(** The step from a record that was read to the one with its lease changed. *)
Lemma swap_write P w0 w w' old l now kind (run : RunRecord) :
  swapped_run (withExecutionLeaseMutation ctx kind now) old (with_ExecutionLease (Some l) (cloneRunRecord old)) w w' (Ok run) →
  r_RunID old = id → r_Deletion old = None → (now ≤ w_clock w0)%Z → (w_clock w0 ≤ w_clock w)%Z →
  (lease_step (leased old) (leased (with_ExecutionLease (Some l) old)) → P old l now) →
  (epoch_of (leased old) < 2 ^ 64)%N → lease_write P w w'.
Proof.
  intros Hsw Hid Hdel Hnow Hck HP Hep. inversion Hsw as [|out Hold Hout Htr Hruns Hst _]; subst.
  change (r_RunID (with_ExecutionLease (Some l) (cloneRunRecord old))) with (r_RunID old) in *. rewrite Hid in *.
  apply (write_lease _ _ _ old l now); [exact Hold|exact Hdel|lia| |exact Hruns|exact Hst].
  apply HP. split; [done|]. split; [done|]. eexists. exact Htr.
Qed.
(* ===== verification/DeletionResume.v ===== *)
(** * Interrupted deletions: [runtime/run_deletion.go] on the memory stores

    Once the plan of a deletion and its manifest are stored, the deletion can stop
    at any call, any number of times; carrying on from the manifest, as
    [ReconcileRunDeletions] does, then succeeds, removes every run of the plan from
    every store and touches nothing else. *)

From stdpp Require Import pretty.
From S2P Require Import Prelude GoStrings Values Json Sensitive Lease Records RunStore Stores Artifacts Commit Programs DeletionPlan.


(** ** Interrupted deletions on the memory stores *)
















(** ** The states of a deletion *)

Section deletion.
Context (ctx : Context) (id root parent lineage : string) (plan : list string).










Context (w0 : World).






Context (Hctx : ctx_err ctx = None) (Hunlink : unlink_mutation ctx = None).
Context (Hvalid : validateRunDeletionState (Some (MkDeletion id root parent RunDeletionPlanned (Some plan))) = Ok tt).
Context (Hparent : parent ∉ plan) (Hlineage : lineage ≠ "").

(** ** The names are good *)








(** ** The calls *)

(** A context the coordinator passes on. *)
Definition carries (c : Context) : Prop := ctx_err c = None ∧ secrets c = secrets ctx.

Lemma carries_ctx : carries ctx.
Proof. by split. Qed.

Lemma carries_mutation c : carries c → carries (withRunDeletionMutation c id).
Proof. done. Qed.



(** ** What each change keeps *)










(** ** Fences *)











(** ** Deleting *)








(** ** The stages of a reconciliation *)







(** ** Writes of single records *)




















(** ** Moving the root's phase *)











(** ** Moving the manifest *)









(** ** Unlinking, deleting, marking *)








(** ** A whole reconciliation *)




(** ** The reconciliation at start-up *)


















End deletion.







(** ** A child that was never created *)

(** A completed run that reserved a child and never created it. *)
Definition pending_child : PendingChildRun :=
  MkPending "key" (childRunIDForRequestKey "key") "solo" "s" "t" "g" "g" "v" "h" "sh" "ses" "ns" "ih" 5.
Definition solo : World := world_of [tree_run "solo" "" "solo" [] [pending_child]].

(** A run with a reserved child that was never created cannot be deleted.  The
    walk of the hierarchy puts the missing child into the plan, and the check of
    the planned records refuses it: [DeleteRun] stores the reservation, the plan
    and the manifest and then fails, and [ReconcileRunDeletions] fails from then
    on and changes nothing. *)
Theorem pending_child_blocks_deletion :
  let refused := DRefused (childRunIDForRequestKey "key") "planned run is missing" in
  let r := run_prog (DeleteRun memory_coordinator Background 10 "solo") solo in
  r.2 = Err refused ∧ map m_Phase (map snd (map_to_list (manifests (w_runtime r.1)))) = [RunDeletionPlanned] ∧
  run_prog (ReconcileRunDeletions memory_coordinator Background 10) r.1 = (r.1, Err refused).
Proof. vm_compute. split; [reflexivity|split; reflexivity]. Qed.
(** * siren-router: a shallow embedding of [lib/router.js] and [lib/route.js]

    The development follows the two source files.  JavaScript strings are
    modelled by [string] (the octets of the text in UTF-8, a lone surrogate
    being three octets that UTF-8 does not allow), objects
    used as dictionaries by [gmap string _], arrays by lists, and the
    generator functions that make up koa middleware by a small command
    tree ([Gen]) that is interpreted in an explicit state-and-exception
    monad. *)

From Stdlib Require Import ZArith String Ascii List Bool Lia.
From stdpp Require Import base option list gmap strings fin_maps pretty.

Local Open Scope string_scope.
Local Open Scope Z_scope.

(** ** JavaScript string and array primitives used by the sources *)

Module Js.

(** The letters [a] to [z] in upper case: how the names of HTTP header
    fields are compared, and what [String.prototype.toUpperCase] does to a
    text in ASCII. *)
Definition upper_ascii (c : ascii) : ascii :=
  let n := nat_of_ascii c in
  if ((97 <=? n)%nat && (n <=? 122)%nat)%bool then ascii_of_nat (n - 32) else c.

Fixpoint fold_case (s : string) : string :=
  match s with
  | EmptyString => EmptyString
  | String c r => String (upper_ascii c) (fold_case r)
  end.

(** [Array.prototype.indexOf] on an array of strings: the first position
    of [x], or [-1]. *)
Fixpoint indexOf (l : list string) (x : string) : Z :=
  match l with
  | [] => -1
  | y :: r => if String.eqb y x then 0
              else let i := indexOf r x in if i <? 0 then -1 else i + 1
  end.

(** [Array.prototype.join]. *)
Fixpoint join (sep : string) (l : list string) : string :=
  match l with
  | [] => ""
  | [x] => x
  | x :: r => x +:+ sep +:+ join sep r
  end.

(** [String.prototype.split] with a one-character separator. *)
Fixpoint split (sep : ascii) (s : string) : list string :=
  match s with
  | EmptyString => [""]
  | String c r =>
      if Ascii.eqb c sep then "" :: split sep r
      else match split sep r with
           | [] => [String c ""]
           | w :: ws => String c w :: ws
           end
  end.

(** [String.prototype.substr] with one argument. *)
Fixpoint substr (n : nat) (s : string) : string :=
  match n, s with
  | O, _ => s
  | S n', String _ r => substr n' r
  | S _, EmptyString => EmptyString
  end.

(** [s[0]], the first character when there is one. *)
Definition charAt0 (s : string) : option ascii :=
  match s with
  | EmptyString => None
  | String c _ => Some c
  end.

(** The replacement text of [String.prototype.replace] (GetSubstitution)
    for a pattern without capture groups: [$$], [$&], [$`] and [$'] are
    expanded, everything else is literal. *)
Fixpoint GetSubstitution (matched before after replacement : string) : string :=
  match replacement with
  | EmptyString => EmptyString
  | String "$" (String "$" r) => String "$" (GetSubstitution matched before after r)
  | String "$" (String "&" r) => matched +:+ GetSubstitution matched before after r
  | String "$" (String "`" r) => before +:+ GetSubstitution matched before after r
  | String "$" (String "'" r) => after +:+ GetSubstitution matched before after r
  | String c r => String c (GetSubstitution matched before after r)
  end.
(** * XTF-8 codec: the UTF-8 scanner, the transcoder and the JSON helpers

    A shallow embedding of [utf8.h], [xtf8.c] and the JSON escaping
    routines of the command-line tool, with the properties of the codec
    stated and proved over it.  The command-line tool itself and the
    two Lua bindings follow the codec.

    Conventions of the embedding.
    - A buffer is a [list byte]; the C parameter [len] is its length.
    - [uint32_t] and [uint8_t] values are integers of [Z]; the places
      where C arithmetic truncates are written out ([u32], [u8]).
    - A pointer into the source buffer ([s], [pos]) is kept as its offset
      from [src]; [end] is the offset [len].
    - The destination pointer is [None] for [NULL] and [Some a] for the
      address [a]; a store [*d++ = v] appends [v] to the list of bytes
      written so far and moves the address by one.
    - [size_t sz] is a plain integer: it is bounded by three times [len]
      (theorems [encode_size_bound] and [decode_size_bound]), so it does
      not wrap for a buffer that fits the address space with its output.
    - [assert] is modelled as in a build without [NDEBUG]: a failing
      assertion ends the call with [Assert_failed].  No assertion fails
      (theorems [xtf8_encode_stream] and [xtf8_decode_stream]), so a
      build with [NDEBUG] returns the same values. *)

From Stdlib Require Import ZArith List Lia Bool.
From Stdlib Require Import Strings.Byte.
From Stdlib Require Strings.String.
Import ListNotations.
Import String.StringSyntax.
Delimit Scope string_scope with string.
Local Open Scope Z_scope.

(** ** Bytes *)

(** The value of a byte, as C reads [uint8_t] into a wider integer. *)
Definition byte_val (b : byte) : Z := Z.of_N (Byte.to_N b).

(** Storing an integer into a [uint8_t]: the low eight bits are kept. *)
Definition u8 (z : Z) : byte :=
  match Byte.of_N (Z.to_N (z mod 256)) with
  | Some b => b
  | None => x00
  end.

(** Truncation to [uint32_t]. *)
Definition u32 (z : Z) : Z := z mod 2 ^ 32.

(** [*p] for [p = src + i]. *)
Definition deref (src : list byte) (i : Z) : Z :=
  byte_val (nth (Z.to_nat i) src x00).

(** ** utf8.h: the scanner *)

Definition UTF8_ACCEPT : Z := 0.
Definition UTF8_REJECT : Z := 12.

Definition utf8d : list Z :=
  [ 0;0;0;0;0;0;0;0;0;0;0;0;0;0;0;0;  0;0;0;0;0;0;0;0;0;0;0;0;0;0;0;0;
    0;0;0;0;0;0;0;0;0;0;0;0;0;0;0;0;  0;0;0;0;0;0;0;0;0;0;0;0;0;0;0;0;
    0;0;0;0;0;0;0;0;0;0;0;0;0;0;0;0;  0;0;0;0;0;0;0;0;0;0;0;0;0;0;0;0;
    0;0;0;0;0;0;0;0;0;0;0;0;0;0;0;0;  0;0;0;0;0;0;0;0;0;0;0;0;0;0;0;0;
    1;1;1;1;1;1;1;1;1;1;1;1;1;1;1;1;  9;9;9;9;9;9;9;9;9;9;9;9;9;9;9;9;
    7;7;7;7;7;7;7;7;7;7;7;7;7;7;7;7;  7;7;7;7;7;7;7;7;7;7;7;7;7;7;7;7;
    8;8;2;2;2;2;2;2;2;2;2;2;2;2;2;2;  2;2;2;2;2;2;2;2;2;2;2;2;2;2;2;2;
   10;3;3;3;3;3;3;3;3;3;3;3;3;4;3;3; 11;6;6;6;5;8;8;8;8;8;8;8;8;8;8;8;

    0;12;24;36;60;96;84;12;12;12;48;72; 12;12;12;12;12;12;12;12;12;12;12;12;
   12; 0;12;12;12;12;12; 0;12; 0;12;12; 12;24;12;12;12;12;12;24;12;24;12;12;
   12;12;12;12;12;12;12;24;12;12;12;12; 12;24;12;12;12;12;12;12;12;24;12;12;
   12;12;12;12;12;12;12;36;12;36;12;12; 12;36;12;12;12;12;12;36;12;36;12;12;
   12;36;12;12;12;12;12;12;12;12;12;12 ].

(** [utf8d[i]]. *)
Definition utf8d_at (i : Z) : Z := nth (Z.to_nat i) utf8d 0.

(** One step of the scanner.  The C function updates [*state] and
    [*codep] in place; here the pair of new values is returned. *)
Definition utf8_decode (state codep byte : Z) : Z * Z :=
  let type := utf8d_at byte in
  let codep' :=
    if negb (state =? UTF8_ACCEPT)
    then Z.lor (Z.land byte 0x3f) (u32 (Z.shiftl codep 6))
    else Z.land (Z.shiftr 0xff type) byte in
  let state' := utf8d_at (256 + state + type) in
  (state', codep').

(** The scanner state after a whole buffer, started in [st]. *)
Fixpoint utf8_scan (st cp : Z) (l : list byte) : Z * Z :=
  match l with
  | [] => (st, cp)
  | b :: l' =>
      let '(st', cp') := utf8_decode st cp (byte_val b) in
      utf8_scan st' cp' l'
  end.

(** [is_utf8 (data, len)]: run the scanner from [UTF8_ACCEPT] over the
    buffer and test the final state.  [codepoint] is uninitialised in
    the source; the scanner overwrites it at the first byte. *)
Definition is_utf8 (data : list byte) : bool :=
  fst (utf8_scan UTF8_ACCEPT 0 data) =? UTF8_ACCEPT.

(** ** xtf8.h and xtf8.c: the transcoder *)

Definition XTF8_ERR_REPLACE : Z := 0.
Definition XTF8_ERR_ABORT : Z := 1.

(** [(uintptr_t)-1] on a 64-bit target. *)
Definition XTF8_ABORTED : Z := 2 ^ 64 - 1.

Definition XTF8_PUA_START : Z := 0xEF80.
Definition XTF8_PUA_END : Z := 0xEFFF.

(** The local variables of [xtf8_encode] and [xtf8_decode], with the
    bytes stored through [d] so far. *)
Record xtf8_state : Type := mk_state {
  s_prev : Z;
  s_cur : Z;
  codepoint : Z;
  d : option Z;
  mem : list byte;
  s : Z;
  pos : Z;
  sz : Z
}.

(** The assertions of [xtf8.c]. *)
Inductive assertion : Type :=
| Assert_non_ascii      (* assert( *pos >= 0x80 ), in xtf8_encode *)
| Assert_decoded_byte   (* assert(v >= 0x80), in xtf8_decode *)
| Assert_dst_size       (* assert((uint8_t * )dst + sz == d) *)
| Assert_is_utf8.       (* assert(is_utf8(dst, sz)), in xtf8_encode *)

(** How a call ends: with a returned [uintptr_t] and the bytes it has
    stored into the destination, or at a failing assertion. *)
Inductive outcome : Type :=
| Returned (ret : Z) (written : list byte)
| Assert_failed (a : assertion).

(** What one turn of the main loop does. *)
Inductive turn : Type :=
| Next (x : xtf8_state)
| Stop (o : outcome).

(** Pointers that may be [NULL]. *)
Definition ptr_add (p : option Z) (n : Z) : option Z :=
  option_map (fun a => a + n) p.

Definition is_null (p : option Z) : bool :=
  match p with Some _ => false | None => true end.

(** [(uintptr_t)p]. *)
Definition uintptr (p : option Z) : Z :=
  match p with Some a => a | None => 0 end.

(** Assignments to the local variables. *)
Definition set_s_prev (v : Z) (x : xtf8_state) : xtf8_state :=
  let '(mk_state _ s_cur codepoint d mem s pos sz) := x in
  mk_state v s_cur codepoint d mem s pos sz.
Definition set_s_cur (v : Z) (x : xtf8_state) : xtf8_state :=
  let '(mk_state s_prev _ codepoint d mem s pos sz) := x in
  mk_state s_prev v codepoint d mem s pos sz.
Definition set_codepoint (v : Z) (x : xtf8_state) : xtf8_state :=
  let '(mk_state s_prev s_cur _ d mem s pos sz) := x in
  mk_state s_prev s_cur v d mem s pos sz.
Definition set_s (v : Z) (x : xtf8_state) : xtf8_state :=
  let '(mk_state s_prev s_cur codepoint d mem _ pos sz) := x in
  mk_state s_prev s_cur codepoint d mem v pos sz.
Definition set_pos (v : Z) (x : xtf8_state) : xtf8_state :=
  let '(mk_state s_prev s_cur codepoint d mem s _ sz) := x in
  mk_state s_prev s_cur codepoint d mem s v sz.
Definition set_sz (v : Z) (x : xtf8_state) : xtf8_state :=
  let '(mk_state s_prev s_cur codepoint d mem s pos _) := x in
  mk_state s_prev s_cur codepoint d mem s pos v.

(** [*d++ = v]. *)
Definition store (v : Z) (x : xtf8_state) : xtf8_state :=
  let '(mk_state s_prev s_cur codepoint d mem s pos sz) := x in
  mk_state s_prev s_cur codepoint (ptr_add d 1) (mem ++ [u8 v]) s pos sz.

(** The three stores that write [codepoint] as a three-byte sequence:
<<
    *d++ = (codepoint >> 12 & 0x0F) | 0xE0;
    *d++ = (codepoint >> 6  & 0x3F) | 0x80;
    *d++ = (codepoint       & 0x3F) | 0x80;
>> *)
Definition store3 (x : xtf8_state) : xtf8_state :=
  let cp := codepoint x in
  let x := store (Z.lor (Z.land (Z.shiftr cp 12) 0x0F) 0xE0) x in
  let x := store (Z.lor (Z.land (Z.shiftr cp 6) 0x3F) 0x80) x in
  store (Z.lor (Z.land cp 0x3F) 0x80) x.
Lemma X12_where_the_plot_comes_from_witness :
  exists p t' rows,
    run (run_backtest_and_plot_history Sample.ae Sample.good_world
           Sample.plain Case.small_config)
    = (Returned, (t' ++ [Plot p])%list)
    /\ forallb (fun e => negb (is_plot e)) t' = true
    /\ pc_df p = rows /\ pc_df_filter p = df_filter rows.
Proof.
  assert (exists p,
            In (Plot p)
              (run (run_backtest_and_plot_history Sample.ae Sample.good_world
                      Sample.plain Case.small_config)).2)
    as [p Hin] by (eexists; vm_compute; right; left; reflexivity).
  destruct (X12_where_the_plot_comes_from Sample.ae Sample.good_world
              Sample.plain Case.small_config _ _ p
              (surjective_pairing _) Hin)
    as (Ho & t' & c & rows & r0 & rest & rl & name & ts
        & Ht & Hnp & _ & _ & _ & _ & _ & _ & _ & Hp).
  exists p, t', rows. split.
  { etrans; [apply surjective_pairing|]. exact (f_equal2 pair Ho Ht). }
  split; [exact Hnp|]. rewrite Hp. split; reflexivity.
Defined.

Lemma present_to_json (w : world) (c : algo_call) (tk : string)
    (cd : pydict) (hj : option string) (r : step unit) (l : list event)
    (f : string) (rows : list row) :
  present w c tk cd hj = (r, l) -> In (ToJson f rows) l ->
  hj = Some f /\ get_history_dataset w c !! tk = Some (HFrame rows).
Proof.
  intros H Hin.
  destruct (present_cases w c tk cd hj)
    as [[_ P]|[(v & _ & P)|[(rows' & f' & Hh & -> & _ & P)
       |[(rows' & sv & x & Hh & Hs & P)|(rows' & sv & p & Hh & Hs & P & _)]]]];
    rewrite P in H; injection H as <- <-; try done.
  - by destruct Hin as [[= <- <-]|[]].
  - destruct Hs as [[_ ->]|(f' & -> & _ & ->)]; [done|].
    by destruct Hin as [[= <- <-]|[]].
  - destruct Hs as [[_ ->]|(f' & -> & _ & ->)];
      [by destruct Hin as [|[]]|].
    by destruct Hin as [[= <- <-]|[|[]]].
Qed.

Lemma present_saves (w : world) (c : algo_call) (tk : string)
    (cd : pydict) (f : string) (r : step unit) (l : list event)
    (rows : list row) :
  present w c tk cd (Some f) = (r, l) ->
  get_history_dataset w c !! tk = Some (HFrame rows) ->
  In (ToJson f rows) l.
Proof.
  intros H Hh.
  destruct (present_cases w c tk cd (Some f))
    as [[Hh' P]|[(v & Hh' & P)|[(rows' & f' & Hh' & [= <-] & _ & P)
       |[(rows' & sv & x & Hh' & Hs & P)|(rows' & sv & p & Hh' & Hs & P & _)]]]];
    rewrite P in H; injection H as <- <-; rewrite Hh in Hh';
    try done; injection Hh' as <-.
  - by left.
  - destruct Hs as [[? _]|(f' & [= <-] & _ & ->)]; [done|by left].
  - destruct Hs as [[? _]|(f' & [= <-] & _ & ->)]; [done|by left].
Qed.

(** X13: the history is written exactly when [-f] is given and the
    example run, with status SUCCESS, has a frame for the ticker: then
    [to_json] gets that path and that frame, before anything is read from
    the frame, so also when it has no rows; and [to_json] is never
    called otherwise (lines 1165-1192). *)
Theorem X13_when_the_history_is_written (ae : consts) (w : world)
    (a : args) (cd : pydict) (o : outcome) (t : list event) :
  run (run_backtest_and_plot_history ae w a cd) = (o, t) ->
  (forall f rows,
     In (ToJson f rows) t ->
     a_history_json_file a = Some f /\ PyStr.truthy f = true
     /\ exists c,
          In (RunAlgo c) t /\ status (run_algo w c) = SUCCESS ae
          /\ get_history_dataset w c !! ac_ticker c = Some (HFrame rows))
  /\ (forall c rows f,
        In (RunAlgo c) t -> status (run_algo w c) = SUCCESS ae ->
        get_history_dataset w c !! ac_ticker c = Some (HFrame rows) ->
        a_history_json_file a = Some f -> PyStr.truthy f = true ->
        In (ToJson f rows) t).
Proof.
  intros H. split.
  - intros f rows Hin.
    destruct (presented_inv ae w a cd o t _ H Hin eq_refl eq_refl)
      as (st & pre & c & r & l & Hst & -> & _ & Hc & Hs & Hp & _ & Hl).
    destruct (present_to_json _ _ _ _ _ _ _ _ _ Hp Hl) as [Hj Hh].
    destruct (algo_call_of_next _ _ _ _ _ _ Hc) as (_ & Htk & _).
    destruct (resolve_settings_inv _ _ _ _ _ _ Hst)
      as (_ & _ & _ & p & src & _ & ->).
    cbn in Hj, Htk, Hh. unfold keep_given, PyStr.given in Hj.
    destruct (a_history_json_file a) as [f'|]; [|done].
    destruct (PyStr.truthy f') eqn:Ht; [|done]. injection Hj as ->.
    repeat split; try done. exists c. rewrite Htk.
    repeat split; try done. apply in_or_app. right. by left.
  - intros c rows f Hin Hs Hh Hf Ht.
    destruct (algo_run_inv ae w a cd o t c H Hin)
      as (st & pre & r & l & Hst & -> & _ & Hc & Ha & _).
    destruct (algo_call_of_next _ _ _ _ _ _ Hc) as (_ & Htk & _).
    destruct (after_default_cases ae w c (st_ticker st) (st_config_dict st)
                (st_history_json_file st)) as [[Hs' _]|[_ E]]; [done|].
    rewrite E in Ha.
    destruct (resolve_settings_inv _ _ _ _ _ _ Hst)
      as (_ & _ & _ & p & src & _ & ->).
    cbn in Ha, Htk. unfold keep_given, PyStr.given in Ha.
    rewrite Hf, Ht in Ha. rewrite Htk in Hh.
    apply in_or_app. right. right.
    exact (present_saves _ _ _ _ _ _ _ _ Ha Hh).
Qed.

__Aim of the exercise__.
Among the records above, only the lines between the line holding "apply (write_lease _" and the line holding "Context (w0 : World).", inclusive, are to be output, exactly as written.

__Task output__.
  apply (write_lease _ _ _ old l now); [exact Hold|exact Hdel|lia| |exact Hruns|exact Hst].
  apply HP. split; [done|]. split; [done|]. eexists. exact Htr.
Qed.
(* ===== verification/DeletionResume.v ===== *)
(** * Interrupted deletions: [runtime/run_deletion.go] on the memory stores

    Once the plan of a deletion and its manifest are stored, the deletion can stop
    at any call, any number of times; carrying on from the manifest, as
    [ReconcileRunDeletions] does, then succeeds, removes every run of the plan from
    every store and touches nothing else. *)

From stdpp Require Import pretty.
From S2P Require Import Prelude GoStrings Values Json Sensitive Lease Records RunStore Stores Artifacts Commit Programs DeletionPlan.


(** ** Interrupted deletions on the memory stores *)
















(** ** The states of a deletion *)

Section deletion.
Context (ctx : Context) (id root parent lineage : string) (plan : list string).










Context (w0 : World).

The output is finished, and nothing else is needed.